Não há um padrão como P, M, G e GG — as numerações são por centímetros. O intuito é que as peças sirvam em mulheres de diferentes gerações. É por isso que a manequim de prova não é nenhuma modelo no início de carreira. E sim a mãe das sócias, Tarcisia Granucci, de 60 anos.

"Eu percebo uma ditadura da roupa e um medo da etiqueta, em um país como o Brasil que não há uma norma de tamanho", explica a estilista. "Essa imposição de que os números menores são sempre melhores é um padrão que não faz nenhum sentido. Os números não nos definem." Mirella complementa:

A roupa tem que ficar boa na Sabrina, a mais magrinha da família e também na nossa mãe".

A marca estreou no dia 12 de junho, aniversário de Dolores, e a primeira roupa foi lançada logo após o Natal, no dia 30 de dezembro, aniversário de Stelio, filho único de Dolores e pai das irmãs Granucci.

A peça foi batizada como "A primogênita", uma homenagem ao descendente. E também por ser a primeira roupa da marca. "Não precisamos criar um conceito para a empresa. É só olhar para trás, para a nossa avó e o que herdamos delas. Ali estão as respostas", explica Mirella.

Negócio de família

Cada irmã é responsável por uma área na empresa, de acordo com a sua habilidade. Enquanto Sabrina cria as roupas, a atriz, roteirista e escritora Mirella cuida da comunicação e das redes sociais. Ninna é quem pensa nos números, na parte financeira da marca.

As irmãs Granucci - Arquivo pessoal - Arquivo pessoal
As irmãs Granucci
Imagem: Arquivo pessoal

A artista plástica Bruna Granucci, 35, é a única irmã que não participa diretamente da criação da marca. Mas irá colaborar criando colagens com imagens de Dolores. As artes limitadas e exclusivas serão enviadas com as roupas. "Muito da história da minha vó é sobre essas manualidades que ela costurou, tricotou, pintou e bordou", conta.

Colagem Dolores, por Bruna Granucci - Arquivo pessoal - Arquivo pessoal
Colagem Dolores, por Bruna Granucci
Imagem: Arquivo pessoal

Para a colagem de Dolores, Sabrina vasculhou num saco enorme de tecidos que eram da confecção da avó. Encontrou estampas e texturas que lembram as roupas que Dolores gostava de usar. "Minha avó adorava uma camisa estampada e um lenço florido", revela.

Eu vou descobrindo a minha avó e a mulher que ela era, a medida que eu me aproximo dessa trama de fios e sigo costurando essa história, mas agora com papel."

Mesmo com trajetórias tão distintas, as irmãs foram muito influenciadas por Dolores. "Ela sempre nos incentivou a seguir os nossos sonhos.
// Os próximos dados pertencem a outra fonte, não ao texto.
(* ===== verification/GlImage.v ===== *)
(** * Images and framebuffers of OpenGL

    What the specification of OpenGL says of the images of textures, the attachments of a
    framebuffer and the storage of pixels in memory, as functions of the calls made so far
    (the last one first, see Gl.v).  It is used to say what reading pixels back returns.

    An image is known from the call that stored it to the next draw into it.  Of the
    conversions between pixels in memory and an internal format only those are described
    that keep every bit. *)

From S2P Require Import Prelude Gl.

Definition GL_PACK_ROW_LENGTH : gl_enum := "GL_PACK_ROW_LENGTH".
Definition GL_PACK_ALIGNMENT : gl_enum := "GL_PACK_ALIGNMENT".
Definition GL_UNPACK_ALIGNMENT : gl_enum := "GL_UNPACK_ALIGNMENT".

(** ** Pixels in memory *)

(** A parameter of the pixel storage; the alignments are 4 at first, the others 0. *)
Fixpoint pixel_store (log : list gl_call) (name : gl_enum) : Z :=
  match log with
  | [] => if bool_decide (name = GL_PACK_ALIGNMENT ∨ name = GL_UNPACK_ALIGNMENT) then 4 else 0
  | glPixelStorei n v :: log => if bool_decide (n = name) then v else pixel_store log name
  | _ :: log => pixel_store log name
  end.

(** The distance of two rows in memory: a row has as many pixels as the row length says, the
    width if that is 0, and starts at a multiple of the alignment. *)
Definition row_stride (log : list gl_call) (row_length alignment : gl_enum) (w bpp : Z) : Z :=
  let l := pixel_store log row_length in
  let n := (if l =? 0 then w else l) * bpp in
  let a := pixel_store log alignment in
  (n + a - 1) / a * a.

(** The rows of [h] rows of [n] bytes that start [stride] apart, without what is between. *)
Definition tight_rows (stride n h : Z) (data : list Z) : list Z :=
  concat ((λ r, take (Z.to_nat n) (drop (Z.to_nat (stride * r)) data)) <$> seqZ 0 h).

(** The pixels of an image given in memory, [None] if the memory ends before the image. *)
Definition unpacked (log : list gl_call) (w h bpp : Z) (data : list Z) : option (list Z) :=
  let stride := row_stride log GL_UNPACK_ROW_LENGTH GL_UNPACK_ALIGNMENT w bpp in
  if stride * (h - 1) + w * bpp <=? Z.of_nat (length data)
  then Some (tight_rows stride (w * bpp) h data) else None.

(** The formats of pixels that an internal format keeps to the bit, with the size of a pixel. *)
Definition lossless (internal fmt typ : gl_enum) : option Z :=
  let kept i f t := bool_decide (internal = i ∧ fmt = f ∧ typ = t) in
  if kept GL_RGB5_A1 GL_BGRA GL_UNSIGNED_SHORT_1_5_5_5_REV then Some 2
  else if kept GL_RGB565 GL_RGB GL_UNSIGNED_SHORT_5_6_5 then Some 2
  else if kept GL_RGBA8 GL_BGRA GL_UNSIGNED_INT_8_8_8_8_REV then Some 4
  else if kept GL_DEPTH_COMPONENT16 GL_DEPTH_COMPONENT GL_UNSIGNED_SHORT then Some 2
  else if kept GL_DEPTH24_STENCIL8 GL_DEPTH_STENCIL GL_UNSIGNED_INT_24_8 then Some 4
  else None.

(** ** Bindings *)

Definition is_texture_2d (target : gl_enum) : bool := bool_decide (target = GL_TEXTURE_2D).
Definition is_framebuffer (target : gl_enum) : bool := bool_decide (target = GL_FRAMEBUFFER).

Fixpoint active_unit (log : list gl_call) : Z :=
  match log with
  | [] => 0
  | glActiveTexture unit :: _ => unit
  | _ :: log => active_unit log
  end.

(** The two-dimensional texture of a unit; a texture that is deleted is no longer bound. *)
Fixpoint unit_texture (log : list gl_call) (unit : Z) : Z :=
  match log with
  | [] => 0
  | glBindTexture target t :: log =>
      if is_texture_2d target && (active_unit log =? unit) then t else unit_texture log unit
  | glDeleteTextures t :: log => if unit_texture log unit =? t then 0 else unit_texture log unit
  | _ :: log => unit_texture log unit
  end.

Definition bound_texture (log : list gl_call) : Z := unit_texture log (active_unit log).

Fixpoint bound_framebuffer (log : list gl_call) : Z :=
  match log with
  | [] => 0
  | glBindFramebuffer target fb :: log => if is_framebuffer target then fb else bound_framebuffer log
  | glDeleteFramebuffers fb :: log => if bound_framebuffer log =? fb then 0 else bound_framebuffer log
  | _ :: log => bound_framebuffer log
  end.

(** ** Attachments *)

Inductive attachment_point := PointColor | PointDepth | PointStencil.

Definition attaches (attachment : gl_enum) (p : attachment_point) : bool :=
  match p with
  | PointColor => bool_decide (attachment = GL_COLOR_ATTACHMENT0)
  | PointDepth => bool_decide (attachment = GL_DEPTH_ATTACHMENT ∨ attachment = GL_DEPTH_STENCIL_ATTACHMENT)
  | PointStencil => bool_decide (attachment = GL_DEPTH_STENCIL_ATTACHMENT)
  end.

(** The texture at a point of a framebuffer; texture 0 detaches, and a texture that is
    deleted is detached from the framebuffer that is bound. *)
Fixpoint attached (log : list gl_call) (fb : Z) (p : attachment_point) : option Z :=
  match log with
  | [] => None
  | glFramebufferTexture2D target attachment _ t _ :: log =>
      if is_framebuffer target && (bound_framebuffer log =? fb) && attaches attachment p
      then (if t =? 0 then None else Some t) else attached log fb p
  | glDeleteTextures t :: log =>
      if (bound_framebuffer log =? fb) && bool_decide (attached log fb p = Some t) then None else attached log fb p
  | glDeleteFramebuffers fb' :: log => if fb' =? fb then None else attached log fb p
  | _ :: log => attached log fb p
  end.

(** ** Images *)

(** An image of a texture, with the format that it was given in; the pixels are [None] where
    they are not known. *)
Record tex_image := Image {
  image_width : Z;
  image_height : Z;
  image_format : gl_enum;
  image_type : gl_enum;
  image_pixels : option (list Z)
}.

Definition drawn_to (i : tex_image) : tex_image :=
  Image (image_width i) (image_height i) (image_format i) (image_type i) None.

Definition renders (c : gl_call) : bool :=
  match c with
  | glClear _ _ _ | glDrawArrays _ _ _ | glDrawRangeElements _ _ _ _ _ | glMultiDrawArrays _ _ _ => true
  | _ => false
  end.

(** A texture is drawn to if it is attached to the framebuffer that is bound. *)
Definition is_target (log : list gl_call) (t : Z) : bool :=
  existsb (λ p, bool_decide (attached log (bound_framebuffer log) p = Some t)) [PointColor; PointDepth; PointStencil].

(** The image of level 0. *)
Fixpoint texture_image (log : list gl_call) (t : Z) : option tex_image :=
  match log with
  | [] => None
  | c :: log =>
      match c with
      | glTexImage2D target level internal w h _ fmt typ data =>
          if is_texture_2d target && (level =? 0) && (bound_texture log =? t)
          then Some (Image w h fmt typ (bpp ← lossless internal fmt typ; unpacked log w h bpp data))
          else texture_image log t
      | glCompressedTexImage2D target level _ _ _ _ _ _ =>
          if is_texture_2d target && (level =? 0) && (bound_texture log =? t) then None else texture_image log t
      | glDeleteTextures t' => if t' =? t then None else texture_image log t
      | _ => if renders c && is_target log t then drawn_to <$> texture_image log t else texture_image log t
      end
  end.

(** The image that pixels of a format are read from: colours from the first colour
    attachment, depth and stencil from the one that has both. *)
Definition read_image (log : list gl_call) (fmt : gl_enum) : option tex_image :=
  let fb := bound_framebuffer log in
  if fb =? 0 then None
  else if bool_decide (fmt = GL_DEPTH_COMPONENT) then attached log fb PointDepth ≫= texture_image log
  else if bool_decide (fmt = GL_DEPTH_STENCIL) then
    d ← attached log fb PointDepth;
    s ← attached log fb PointStencil;
    if d =? s then texture_image log d else None
  else attached log fb PointColor ≫= texture_image log.

(** What the renderer answers: a new texture has a name other than 0; an error stays until it
    is asked for, which the code does only to stop on it; and pixels that are read without an
    error, in the format of the image and over all of it, are those of the image. *)
Class OpenGLReads `{OpenGL} := {
  new_texture_named log : gl_new_texture log ≠ 0;
  error_stays c log : gl_no_error (c :: log) = true → gl_no_error log = true;
  pixels_read log w h fmt typ data : gl_no_error (glReadPixels 0 0 w h fmt typ :: log) = true →
    read_image log fmt = Some (Image w h fmt typ (Some data)) →
    gl_pixels (glReadPixels 0 0 w h fmt typ :: log) w h fmt typ = data
}.

(** ** Rows without a gap *)

Lemma row_stride_tight log row_length alignment w bpp : pixel_store log row_length = 0 →
  0 < pixel_store log alignment → (w * bpp) mod pixel_store log alignment = 0 →
  row_stride log row_length alignment w bpp = w * bpp.
Proof.
  intros L A M. unfold row_stride. rewrite L, Z.eqb_refl. set (a := pixel_store log alignment) in *.
  apply Z.mod_divide in M as [k E]; [| lia]. rewrite E.
  replace (k * a + a - 1) with (a - 1 + k * a) by lia. rewrite Z.div_add, Z.div_small by lia. lia.
Qed.

Lemma tight_rows_all n h data : 0 ≤ n → Z.of_nat (length data) = n * h → 0 ≤ h → tight_rows n n h data = data.
Proof.
  intros Hn L Hh. unfold tight_rows.
  assert (∀ k : nat, concat ((λ r, take (Z.to_nat n) (drop (Z.to_nat (n * r)) data)) <$> seqZ 0 (Z.of_nat k)) =
    take (Z.to_nat (n * Z.of_nat k)) data) as P.
  { induction k as [| k IH]; [by rewrite Z.mul_0_r |].
    rewrite seqZ_S, fmap_app, concat_app, IH. cbn [fmap list_fmap concat]. rewrite app_nil_r, Z.add_0_l.
    replace (Z.to_nat (n * Z.of_nat (S k))) with (Z.to_nat (n * Z.of_nat k) + Z.to_nat n)%nat by lia.
    by rewrite take_take_drop. }
  specialize (P (Z.to_nat h)). rewrite Z2Nat.id in P by done. rewrite P. apply take_ge. lia.
Qed.

Lemma unpacked_tight log w h bpp data : pixel_store log GL_UNPACK_ROW_LENGTH = 0 →
  0 < pixel_store log GL_UNPACK_ALIGNMENT → (w * bpp) mod pixel_store log GL_UNPACK_ALIGNMENT = 0 →
  0 ≤ w * bpp → 0 ≤ h → Z.of_nat (length data) = w * bpp * h → unpacked log w h bpp data = Some data.
Proof.
  intros L A M Hn Hh E. unfold unpacked. cbv zeta. rewrite row_stride_tight by done.
  rewrite (proj2 (Z.leb_le _ _)) by lia. by rewrite tight_rows_all.
Qed.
Contanto que fizéssemos as coisas bem feitas, com todo o coração", revela Ninna.

As imãs Granucci em foto mais recente - Arquivo pessoal - Arquivo pessoal
As imãs Granucci em foto mais recente
Imagem: Arquivo pessoal

Sabrina conta que, quando ainda era estudante, participou de um concurso e recebeu uma carta de uma prestigiada grife inglesa. Ela contou empolgada para a avó, que prontamente respondeu: "Hoje as minhas netas podem ser e fazer o que quiserem. Não é lindo?".